Would anyone know exactly how TC is calculated? I have a general grasp of it as some gradient of the meta model return performance with respect to my stake size, if that is correct.

For example, I remember there was some illustration of how the meta model is combined from our predictions with our stakes. Could we view the detailed graph so we can analyze the back propagation? I don’t know what I’m looking for, or if I will uncover anything. I just want to understand TC better so I can think how to best optimize for it. The exact forward pass and backward derivative in math formulas would be ideal.

There have been discussions already to target FNCv3 or have low correlation with meta model. I think those are correct given the empirical evidence. I imagine they somehow target more obscure areas to provide the meta model with better balance. But I do not think it would be generally true all the time.

The main problem with TC is it is calculated using only the portfolio.

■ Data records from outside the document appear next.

(* ===== verification/Sysmon.v ===== *)
(** * Sysmon records as involuntary events

    Models [involuntary/windows_sysmon/translator.py], the filter by process of
    [involuntary/windows_sysmon/subscriber.py] and the observer of [auditor/involuntary/windows.py] that
    queues what they let through, and what [Divergence] makes of the result.  A record is the element
    tree the XML parser makes of it; the parser and the reading of Sysmon's time stamps are parameters. *)

From Stdlib Require Import ZArith Lia Ascii.
From Stdlib Require String.
From stdpp Require Import base tactics option list strings gmap sets.
From S2P Require Import Prelude PyStr Float64 Json Verdicts Events Url Divergence Budget Gate Bridge Store.

Local Open Scope Z_scope.

(** ** Elements *)

Inductive Element := Elem (tag : string) (attrs : list (string * string)) (text : option string) (children : list Element).

Definition tag_of (e : Element) : string := let '(Elem t _ _ _) := e in t.
Definition attrs_of (e : Element) : list (string * string) := let '(Elem _ a _ _) := e in a.
Definition text_of (e : Element) : option string := let '(Elem _ _ x _) := e in x.
Definition children_of (e : Element) : list Element := let '(Elem _ _ _ c) := e in c.

(** [root.iter()]: the element and its descendants in document order. *)
Fixpoint iter (e : Element) : list Element :=
  e :: (let '(Elem _ _ _ children) := e in List.flat_map iter children).

(** [tag.rsplit("}", 1)[-1]] *)
Definition _localname (tag : string) : string := default tag (last (split_on "}" tag)).

Definition _find_child (elem : option Element) (local : string) : option Element :=
  e ← elem; find (λ c, String.eqb (_localname (tag_of c)) local) (children_of e).

(** [int(text)]: a sign, and digits with single underscores between them, between white space. *)
Fixpoint dec_digits (acc : Z) (s : string) : option Z :=
  match s with
  | EmptyString => None
  | String c s' =>
      if is_digit c then
        let acc := acc * 10 + (Z.of_N (N_of_ascii c) - 48) in
        match s' with
        | EmptyString => Some acc
        | String u s'' => if ascii_dec u "_"%char then dec_digits acc s'' else dec_digits acc s'
        end
      else None
  end.

Definition py_int (s : string) : option Z :=
  match strip s with
  | String c s' => if ascii_dec c "-"%char then Z.opp <$> dec_digits 0 s'
                   else if ascii_dec c "+"%char then dec_digits 0 s' else dec_digits 0 (String c s')
  | EmptyString => None
  end.

Definition int_of (s : string) : result PyExn Z :=
  match py_int s with
  | Some z => Ok z
  | None => raise "ValueError" ("invalid literal for int() with base 10: " +:+ py_repr_str s)
  end.

(** [s.split()] *)
Fixpoint split_space (word : string) (s : string) : list string :=
  match s with
  | EmptyString => if str_truthy word then [word] else []
  | String c s' =>
      if is_space c then if str_truthy word then word :: split_space "" s' else split_space "" s'
      else split_space (word +:+ String c "") s'
  end.

Section sysmon.
Context (fromstring : string → option Element) (strptime : string → option datetime).

(** ** [parse_event_data] *)

Definition text_json (o : option string) : json := match o with Some s => JStr s | None => JNull end.

Definition data_item (d : list (string * json)) (child : Element) : list (string * json) :=
  if String.eqb (_localname (tag_of child)) "Data" then
    match dget "Name" (attrs_of child) with
    | Some name => dset name (text_json (text_of child)) d
    | None => d
    end
  else d.

Definition parse_event_data (xml_str : string) : result PyExn (list (string * json)) :=
  match fromstring xml_str with
  | None => raise "ParseError" "syntax error"
  | Some root =>
      let! event_id :=
        (match _find_child (_find_child (Some root) "System") "EventID" ≫= text_of with
         | Some s => if str_truthy s && str_truthy (strip s) then let! z := int_of (strip s) in Ok (JInt z)
                     else Ok JNull
         | None => Ok JNull
         end) in
      let data := [("event_id", event_id); ("process_id", JNull); ("image", JNull)] in
      let data := match _find_child (Some root) "EventData" with
                  | Some event_data => foldl data_item data (children_of event_data)
                  | None => data
                  end in
      let! data :=
        (match dget "ProcessId" data with
         | Some (JStr s) => if str_truthy (strip s) then let! z := int_of (strip s) in Ok (dset "process_id" (JInt z) data)
                            else Ok data
         | _ => Ok data
         end) in
      Ok (dset "image" (default JNull (dget "Image" data)) data)
  end.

We optimize an universe of 5K instruments and then Numerai pick up 100 instruments (I don’t know exactly the number).
The sampling (selection of instruments) is the key of the problem.
If you have 5K instruments with correlation of 0.06 and sample 100 instruments, the distribution of correlations you will get has a high volatility.
Only if you could get correlations in order of 0.8-0.9 the sampling would work.
So the ploblem hasn’t solution. TC can be the perfect metric from a statistical point of view to the perspective of the challenge maker (average matters), but from individual perspective (variance matters) is horrid.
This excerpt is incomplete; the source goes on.